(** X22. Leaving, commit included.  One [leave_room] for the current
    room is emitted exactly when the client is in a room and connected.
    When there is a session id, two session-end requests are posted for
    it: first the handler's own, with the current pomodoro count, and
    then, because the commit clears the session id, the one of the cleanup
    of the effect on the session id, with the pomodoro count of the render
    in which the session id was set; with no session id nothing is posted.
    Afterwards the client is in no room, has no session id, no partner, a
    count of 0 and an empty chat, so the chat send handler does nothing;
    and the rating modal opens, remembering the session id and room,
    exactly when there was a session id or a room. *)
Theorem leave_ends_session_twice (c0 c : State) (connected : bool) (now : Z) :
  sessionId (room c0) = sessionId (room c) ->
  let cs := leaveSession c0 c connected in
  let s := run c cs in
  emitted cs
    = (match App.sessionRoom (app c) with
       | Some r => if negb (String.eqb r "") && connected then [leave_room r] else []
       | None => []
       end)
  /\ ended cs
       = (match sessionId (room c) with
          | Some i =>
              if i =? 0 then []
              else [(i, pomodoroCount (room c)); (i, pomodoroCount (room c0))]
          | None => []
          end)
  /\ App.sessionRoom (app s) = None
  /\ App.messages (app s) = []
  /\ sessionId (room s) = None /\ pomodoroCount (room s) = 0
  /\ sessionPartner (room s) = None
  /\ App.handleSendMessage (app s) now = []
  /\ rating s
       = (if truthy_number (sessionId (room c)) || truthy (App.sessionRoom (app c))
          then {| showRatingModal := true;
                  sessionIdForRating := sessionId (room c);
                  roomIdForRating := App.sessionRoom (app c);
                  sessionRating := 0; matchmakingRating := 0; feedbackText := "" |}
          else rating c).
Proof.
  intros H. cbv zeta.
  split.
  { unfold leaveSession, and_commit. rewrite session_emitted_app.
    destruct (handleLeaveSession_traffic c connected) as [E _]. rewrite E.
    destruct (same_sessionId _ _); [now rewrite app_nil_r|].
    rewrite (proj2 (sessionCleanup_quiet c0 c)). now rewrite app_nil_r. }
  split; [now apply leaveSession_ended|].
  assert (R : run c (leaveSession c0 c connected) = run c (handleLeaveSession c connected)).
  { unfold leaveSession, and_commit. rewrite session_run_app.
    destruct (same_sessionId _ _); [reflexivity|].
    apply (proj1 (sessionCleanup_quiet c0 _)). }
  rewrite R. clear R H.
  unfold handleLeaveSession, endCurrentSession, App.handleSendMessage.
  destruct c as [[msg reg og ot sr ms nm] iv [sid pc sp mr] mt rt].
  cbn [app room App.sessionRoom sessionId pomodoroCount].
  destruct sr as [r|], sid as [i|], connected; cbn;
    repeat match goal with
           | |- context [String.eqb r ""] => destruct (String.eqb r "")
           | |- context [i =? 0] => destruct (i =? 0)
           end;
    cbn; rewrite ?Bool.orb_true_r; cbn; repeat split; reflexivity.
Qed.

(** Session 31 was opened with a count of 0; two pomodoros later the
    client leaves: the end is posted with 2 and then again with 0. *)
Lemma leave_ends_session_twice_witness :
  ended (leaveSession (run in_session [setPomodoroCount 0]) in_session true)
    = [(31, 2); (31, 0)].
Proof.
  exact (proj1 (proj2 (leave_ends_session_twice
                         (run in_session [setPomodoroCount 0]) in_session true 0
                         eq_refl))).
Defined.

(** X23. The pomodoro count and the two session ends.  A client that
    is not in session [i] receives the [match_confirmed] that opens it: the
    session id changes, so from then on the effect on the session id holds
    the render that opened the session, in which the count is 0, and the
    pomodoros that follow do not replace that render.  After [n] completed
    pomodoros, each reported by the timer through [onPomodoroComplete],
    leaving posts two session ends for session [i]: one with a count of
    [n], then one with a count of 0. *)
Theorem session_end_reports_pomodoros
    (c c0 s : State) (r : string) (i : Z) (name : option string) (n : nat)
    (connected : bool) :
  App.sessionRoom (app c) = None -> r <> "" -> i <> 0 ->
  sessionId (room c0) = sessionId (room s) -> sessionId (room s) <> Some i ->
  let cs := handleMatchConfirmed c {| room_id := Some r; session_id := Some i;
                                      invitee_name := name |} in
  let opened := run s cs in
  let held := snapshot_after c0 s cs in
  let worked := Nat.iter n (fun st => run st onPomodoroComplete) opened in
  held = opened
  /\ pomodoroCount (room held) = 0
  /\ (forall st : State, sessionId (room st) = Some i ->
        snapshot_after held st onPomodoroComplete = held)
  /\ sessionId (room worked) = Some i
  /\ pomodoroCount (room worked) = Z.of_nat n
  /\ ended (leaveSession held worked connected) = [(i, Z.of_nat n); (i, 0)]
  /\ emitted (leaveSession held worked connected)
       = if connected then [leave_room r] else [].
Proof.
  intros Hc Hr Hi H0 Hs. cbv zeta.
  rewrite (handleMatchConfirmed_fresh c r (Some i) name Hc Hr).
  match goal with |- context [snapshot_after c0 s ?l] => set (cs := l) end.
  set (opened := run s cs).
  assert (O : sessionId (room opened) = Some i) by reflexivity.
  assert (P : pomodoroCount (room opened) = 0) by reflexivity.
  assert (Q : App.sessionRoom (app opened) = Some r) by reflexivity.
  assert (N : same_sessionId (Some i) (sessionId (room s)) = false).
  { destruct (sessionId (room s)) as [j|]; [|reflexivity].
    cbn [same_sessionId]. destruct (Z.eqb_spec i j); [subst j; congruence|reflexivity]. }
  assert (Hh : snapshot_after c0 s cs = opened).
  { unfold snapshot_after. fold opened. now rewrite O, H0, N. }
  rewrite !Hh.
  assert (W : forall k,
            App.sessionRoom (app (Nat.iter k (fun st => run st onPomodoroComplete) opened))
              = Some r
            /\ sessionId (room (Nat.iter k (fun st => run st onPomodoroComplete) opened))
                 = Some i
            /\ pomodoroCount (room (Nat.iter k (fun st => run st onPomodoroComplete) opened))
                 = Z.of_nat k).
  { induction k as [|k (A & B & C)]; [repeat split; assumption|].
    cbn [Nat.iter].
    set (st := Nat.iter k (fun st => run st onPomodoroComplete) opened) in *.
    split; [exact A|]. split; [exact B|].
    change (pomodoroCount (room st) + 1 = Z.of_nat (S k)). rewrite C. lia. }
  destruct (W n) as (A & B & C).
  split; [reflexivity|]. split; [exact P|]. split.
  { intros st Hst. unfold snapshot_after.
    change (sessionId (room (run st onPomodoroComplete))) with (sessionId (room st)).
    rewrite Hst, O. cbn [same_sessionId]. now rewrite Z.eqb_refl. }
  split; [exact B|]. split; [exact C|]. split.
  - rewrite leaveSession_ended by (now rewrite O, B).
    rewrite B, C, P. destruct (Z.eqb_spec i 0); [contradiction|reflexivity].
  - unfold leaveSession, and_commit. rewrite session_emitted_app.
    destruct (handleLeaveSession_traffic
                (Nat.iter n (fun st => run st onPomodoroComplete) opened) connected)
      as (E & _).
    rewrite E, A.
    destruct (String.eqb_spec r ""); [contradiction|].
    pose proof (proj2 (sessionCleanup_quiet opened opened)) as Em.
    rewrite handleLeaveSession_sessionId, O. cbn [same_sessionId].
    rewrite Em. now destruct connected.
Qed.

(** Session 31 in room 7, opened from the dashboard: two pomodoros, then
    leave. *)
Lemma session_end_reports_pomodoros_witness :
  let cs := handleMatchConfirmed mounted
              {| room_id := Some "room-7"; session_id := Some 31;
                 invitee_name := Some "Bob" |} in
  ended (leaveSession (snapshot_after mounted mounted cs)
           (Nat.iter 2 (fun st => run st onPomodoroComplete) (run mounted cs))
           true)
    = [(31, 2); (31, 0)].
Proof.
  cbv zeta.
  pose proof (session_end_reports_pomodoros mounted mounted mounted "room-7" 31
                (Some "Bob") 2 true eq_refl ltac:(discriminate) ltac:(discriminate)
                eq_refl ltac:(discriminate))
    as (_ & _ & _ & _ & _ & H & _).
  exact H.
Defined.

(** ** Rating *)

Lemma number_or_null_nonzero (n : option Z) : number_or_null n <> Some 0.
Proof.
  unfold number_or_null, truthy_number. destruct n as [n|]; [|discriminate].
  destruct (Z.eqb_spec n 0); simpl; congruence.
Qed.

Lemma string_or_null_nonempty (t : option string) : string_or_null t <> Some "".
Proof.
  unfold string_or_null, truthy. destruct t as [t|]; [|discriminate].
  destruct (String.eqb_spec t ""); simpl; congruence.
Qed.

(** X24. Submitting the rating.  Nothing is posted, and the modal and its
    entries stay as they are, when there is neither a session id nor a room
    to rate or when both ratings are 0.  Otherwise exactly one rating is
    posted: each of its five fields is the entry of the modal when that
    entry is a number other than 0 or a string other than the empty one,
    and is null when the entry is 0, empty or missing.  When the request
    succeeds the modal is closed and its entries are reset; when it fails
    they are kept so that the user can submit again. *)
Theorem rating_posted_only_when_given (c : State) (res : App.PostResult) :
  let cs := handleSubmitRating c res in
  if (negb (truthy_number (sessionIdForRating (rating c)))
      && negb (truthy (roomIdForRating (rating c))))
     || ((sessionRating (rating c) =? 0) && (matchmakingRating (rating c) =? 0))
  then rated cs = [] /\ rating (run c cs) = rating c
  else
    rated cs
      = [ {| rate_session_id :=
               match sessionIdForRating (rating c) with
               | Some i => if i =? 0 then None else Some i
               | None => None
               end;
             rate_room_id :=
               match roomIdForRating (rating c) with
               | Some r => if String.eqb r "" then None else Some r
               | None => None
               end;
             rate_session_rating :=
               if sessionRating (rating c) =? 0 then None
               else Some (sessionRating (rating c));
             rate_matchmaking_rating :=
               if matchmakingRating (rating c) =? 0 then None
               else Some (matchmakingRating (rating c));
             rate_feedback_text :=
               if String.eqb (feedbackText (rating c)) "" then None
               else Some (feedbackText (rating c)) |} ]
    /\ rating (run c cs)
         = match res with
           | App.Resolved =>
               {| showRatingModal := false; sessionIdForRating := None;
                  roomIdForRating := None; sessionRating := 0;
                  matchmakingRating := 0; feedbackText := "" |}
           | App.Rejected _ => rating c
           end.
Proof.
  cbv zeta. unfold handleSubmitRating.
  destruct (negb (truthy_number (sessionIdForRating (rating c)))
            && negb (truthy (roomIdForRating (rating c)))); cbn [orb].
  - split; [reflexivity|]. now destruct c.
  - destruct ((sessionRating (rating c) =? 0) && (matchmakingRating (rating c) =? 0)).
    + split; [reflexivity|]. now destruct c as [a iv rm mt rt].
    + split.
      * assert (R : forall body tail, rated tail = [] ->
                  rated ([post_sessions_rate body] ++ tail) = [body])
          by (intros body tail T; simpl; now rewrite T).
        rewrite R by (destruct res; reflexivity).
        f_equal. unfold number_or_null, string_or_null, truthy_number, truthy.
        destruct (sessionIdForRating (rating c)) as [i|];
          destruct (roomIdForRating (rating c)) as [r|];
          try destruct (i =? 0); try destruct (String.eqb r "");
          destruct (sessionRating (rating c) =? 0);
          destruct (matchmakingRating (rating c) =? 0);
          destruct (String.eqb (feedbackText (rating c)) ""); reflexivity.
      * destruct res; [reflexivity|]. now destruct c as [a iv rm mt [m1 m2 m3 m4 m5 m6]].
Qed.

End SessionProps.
--------------------
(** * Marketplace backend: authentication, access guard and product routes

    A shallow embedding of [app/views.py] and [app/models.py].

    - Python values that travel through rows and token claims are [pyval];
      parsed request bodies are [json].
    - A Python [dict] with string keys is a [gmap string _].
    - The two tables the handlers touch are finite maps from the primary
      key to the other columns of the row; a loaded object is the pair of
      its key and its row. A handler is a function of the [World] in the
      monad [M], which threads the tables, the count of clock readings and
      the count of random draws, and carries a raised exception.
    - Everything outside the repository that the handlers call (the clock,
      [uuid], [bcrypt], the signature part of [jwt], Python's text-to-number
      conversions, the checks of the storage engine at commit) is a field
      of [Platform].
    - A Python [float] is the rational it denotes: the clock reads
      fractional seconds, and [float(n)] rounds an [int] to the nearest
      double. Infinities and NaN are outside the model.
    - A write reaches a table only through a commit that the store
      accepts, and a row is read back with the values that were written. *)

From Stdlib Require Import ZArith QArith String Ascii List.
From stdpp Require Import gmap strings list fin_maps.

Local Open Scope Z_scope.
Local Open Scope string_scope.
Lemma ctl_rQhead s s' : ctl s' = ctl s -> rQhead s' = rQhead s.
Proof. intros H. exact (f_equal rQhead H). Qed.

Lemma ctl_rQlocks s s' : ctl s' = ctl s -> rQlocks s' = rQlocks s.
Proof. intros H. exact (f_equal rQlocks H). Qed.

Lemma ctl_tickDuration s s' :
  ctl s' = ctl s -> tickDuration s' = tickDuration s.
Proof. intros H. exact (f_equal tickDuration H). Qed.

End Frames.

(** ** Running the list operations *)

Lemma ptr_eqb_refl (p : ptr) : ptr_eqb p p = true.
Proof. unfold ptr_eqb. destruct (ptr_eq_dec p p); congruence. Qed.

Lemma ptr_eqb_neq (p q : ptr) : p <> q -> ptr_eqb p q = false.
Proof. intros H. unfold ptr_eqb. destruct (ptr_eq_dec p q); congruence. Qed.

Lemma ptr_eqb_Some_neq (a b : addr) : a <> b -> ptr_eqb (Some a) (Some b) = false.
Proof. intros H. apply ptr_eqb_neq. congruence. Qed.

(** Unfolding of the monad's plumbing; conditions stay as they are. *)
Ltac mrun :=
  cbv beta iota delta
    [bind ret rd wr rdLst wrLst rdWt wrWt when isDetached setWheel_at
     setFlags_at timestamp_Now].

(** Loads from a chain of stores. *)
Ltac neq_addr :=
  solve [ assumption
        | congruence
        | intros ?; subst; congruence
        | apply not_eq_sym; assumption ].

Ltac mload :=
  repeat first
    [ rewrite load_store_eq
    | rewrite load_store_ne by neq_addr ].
--------------------
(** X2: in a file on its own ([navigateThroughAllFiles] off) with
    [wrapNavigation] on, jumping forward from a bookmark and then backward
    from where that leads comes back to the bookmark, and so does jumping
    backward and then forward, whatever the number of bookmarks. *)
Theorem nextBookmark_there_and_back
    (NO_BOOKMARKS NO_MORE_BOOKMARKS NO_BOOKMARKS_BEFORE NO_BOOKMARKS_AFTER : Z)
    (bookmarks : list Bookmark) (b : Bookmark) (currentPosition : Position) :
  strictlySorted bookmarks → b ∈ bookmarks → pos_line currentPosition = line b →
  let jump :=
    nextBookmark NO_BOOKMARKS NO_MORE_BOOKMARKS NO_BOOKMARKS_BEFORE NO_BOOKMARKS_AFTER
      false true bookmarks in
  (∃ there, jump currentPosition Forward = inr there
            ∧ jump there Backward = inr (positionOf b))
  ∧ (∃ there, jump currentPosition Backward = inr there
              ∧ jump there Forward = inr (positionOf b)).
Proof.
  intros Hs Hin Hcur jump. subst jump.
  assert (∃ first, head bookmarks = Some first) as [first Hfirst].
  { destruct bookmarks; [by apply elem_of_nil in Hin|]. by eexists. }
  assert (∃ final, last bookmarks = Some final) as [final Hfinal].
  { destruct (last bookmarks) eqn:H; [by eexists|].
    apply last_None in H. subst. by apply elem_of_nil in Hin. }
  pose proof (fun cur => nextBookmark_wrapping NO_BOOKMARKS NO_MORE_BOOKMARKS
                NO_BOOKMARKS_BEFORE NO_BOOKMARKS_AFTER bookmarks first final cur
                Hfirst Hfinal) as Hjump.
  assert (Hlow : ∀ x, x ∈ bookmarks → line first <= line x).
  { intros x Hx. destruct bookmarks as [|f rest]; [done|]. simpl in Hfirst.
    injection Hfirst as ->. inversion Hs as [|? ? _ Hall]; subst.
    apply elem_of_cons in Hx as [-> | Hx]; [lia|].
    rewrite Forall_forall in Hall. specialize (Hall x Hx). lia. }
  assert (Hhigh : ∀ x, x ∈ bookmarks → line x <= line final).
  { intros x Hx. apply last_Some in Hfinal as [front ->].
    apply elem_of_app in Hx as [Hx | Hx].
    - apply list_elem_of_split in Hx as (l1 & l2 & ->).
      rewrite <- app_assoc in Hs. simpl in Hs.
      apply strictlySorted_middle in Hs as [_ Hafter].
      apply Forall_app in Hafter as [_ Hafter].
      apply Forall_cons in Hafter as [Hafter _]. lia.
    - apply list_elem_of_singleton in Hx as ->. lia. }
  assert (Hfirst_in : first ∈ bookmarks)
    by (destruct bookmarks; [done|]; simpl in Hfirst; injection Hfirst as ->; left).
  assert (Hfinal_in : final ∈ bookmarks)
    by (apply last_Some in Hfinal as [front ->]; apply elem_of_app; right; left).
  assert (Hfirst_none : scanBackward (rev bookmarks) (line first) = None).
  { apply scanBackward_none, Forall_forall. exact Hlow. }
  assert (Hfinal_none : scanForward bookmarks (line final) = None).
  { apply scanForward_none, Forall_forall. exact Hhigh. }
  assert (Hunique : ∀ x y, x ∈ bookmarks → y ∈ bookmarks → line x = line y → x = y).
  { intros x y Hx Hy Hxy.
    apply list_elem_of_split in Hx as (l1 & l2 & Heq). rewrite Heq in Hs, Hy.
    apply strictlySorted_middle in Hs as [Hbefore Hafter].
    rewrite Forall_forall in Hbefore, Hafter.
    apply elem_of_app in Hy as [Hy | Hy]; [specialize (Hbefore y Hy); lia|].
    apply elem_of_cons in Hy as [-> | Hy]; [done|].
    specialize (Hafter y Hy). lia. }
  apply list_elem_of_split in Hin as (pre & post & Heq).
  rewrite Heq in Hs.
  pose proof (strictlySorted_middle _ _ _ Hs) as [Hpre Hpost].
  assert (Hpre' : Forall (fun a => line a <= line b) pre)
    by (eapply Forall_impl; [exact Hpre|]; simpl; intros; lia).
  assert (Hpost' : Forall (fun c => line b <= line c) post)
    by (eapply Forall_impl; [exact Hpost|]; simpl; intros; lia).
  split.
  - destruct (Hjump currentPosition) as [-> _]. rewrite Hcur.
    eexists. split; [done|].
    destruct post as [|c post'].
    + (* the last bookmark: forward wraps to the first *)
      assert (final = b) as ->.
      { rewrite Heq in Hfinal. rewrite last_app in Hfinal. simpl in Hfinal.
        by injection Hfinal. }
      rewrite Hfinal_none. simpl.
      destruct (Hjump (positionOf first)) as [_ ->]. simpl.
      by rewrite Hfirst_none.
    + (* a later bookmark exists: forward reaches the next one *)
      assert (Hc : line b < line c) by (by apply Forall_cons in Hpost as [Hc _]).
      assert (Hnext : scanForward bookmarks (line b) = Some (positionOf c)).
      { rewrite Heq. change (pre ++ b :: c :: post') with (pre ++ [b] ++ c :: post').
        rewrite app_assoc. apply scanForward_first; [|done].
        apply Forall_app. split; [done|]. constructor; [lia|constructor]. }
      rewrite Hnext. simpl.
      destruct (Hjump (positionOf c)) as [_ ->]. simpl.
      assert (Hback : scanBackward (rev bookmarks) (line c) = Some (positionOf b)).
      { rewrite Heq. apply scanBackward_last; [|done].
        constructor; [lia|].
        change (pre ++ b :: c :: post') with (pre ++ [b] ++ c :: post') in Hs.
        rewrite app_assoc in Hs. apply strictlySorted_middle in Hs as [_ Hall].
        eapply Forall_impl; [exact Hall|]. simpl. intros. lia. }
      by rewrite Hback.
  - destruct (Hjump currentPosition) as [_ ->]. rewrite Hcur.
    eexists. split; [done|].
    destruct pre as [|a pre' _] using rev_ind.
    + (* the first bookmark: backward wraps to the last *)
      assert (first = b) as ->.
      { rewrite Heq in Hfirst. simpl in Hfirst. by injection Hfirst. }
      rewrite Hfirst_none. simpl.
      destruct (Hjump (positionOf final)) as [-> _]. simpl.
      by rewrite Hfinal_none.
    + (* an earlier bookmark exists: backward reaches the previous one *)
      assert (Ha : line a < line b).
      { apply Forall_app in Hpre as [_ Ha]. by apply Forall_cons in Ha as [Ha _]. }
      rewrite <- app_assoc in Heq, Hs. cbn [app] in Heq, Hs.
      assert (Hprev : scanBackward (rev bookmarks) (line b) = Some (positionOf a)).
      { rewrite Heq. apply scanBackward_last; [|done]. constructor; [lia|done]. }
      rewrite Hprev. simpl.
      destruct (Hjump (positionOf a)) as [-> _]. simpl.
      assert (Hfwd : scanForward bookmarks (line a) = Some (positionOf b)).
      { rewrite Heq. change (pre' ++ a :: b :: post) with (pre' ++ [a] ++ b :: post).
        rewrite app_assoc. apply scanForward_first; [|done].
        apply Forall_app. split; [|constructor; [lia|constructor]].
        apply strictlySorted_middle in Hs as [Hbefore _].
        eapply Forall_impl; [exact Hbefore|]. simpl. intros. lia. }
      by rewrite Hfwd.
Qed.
--------------------
Task requirements
In the listing above, find the line holding "destruct (Hjump (positionOf c))" and the line holding "assert (Ha : line a < line b).", then output those two lines and every line between them exactly.

Result of the exercise
      destruct (Hjump (positionOf c)) as [_ ->]. simpl.
      assert (Hback : scanBackward (rev bookmarks) (line c) = Some (positionOf b)).
      { rewrite Heq. apply scanBackward_last; [|done].
        constructor; [lia|].
        change (pre ++ b :: c :: post') with (pre ++ [b] ++ c :: post') in Hs.
        rewrite app_assoc in Hs. apply strictlySorted_middle in Hs as [_ Hall].
        eapply Forall_impl; [exact Hall|]. simpl. intros. lia. }
      by rewrite Hback.
  - destruct (Hjump currentPosition) as [_ ->]. rewrite Hcur.
    eexists. split; [done|].
    destruct pre as [|a pre' _] using rev_ind.
    + (* the first bookmark: backward wraps to the last *)
      assert (first = b) as ->.
      { rewrite Heq in Hfirst. simpl in Hfirst. by injection Hfirst. }
      rewrite Hfirst_none. simpl.
      destruct (Hjump (positionOf final)) as [-> _]. simpl.
      by rewrite Hfinal_none.
    + (* an earlier bookmark exists: backward reaches the previous one *)
      assert (Ha : line a < line b).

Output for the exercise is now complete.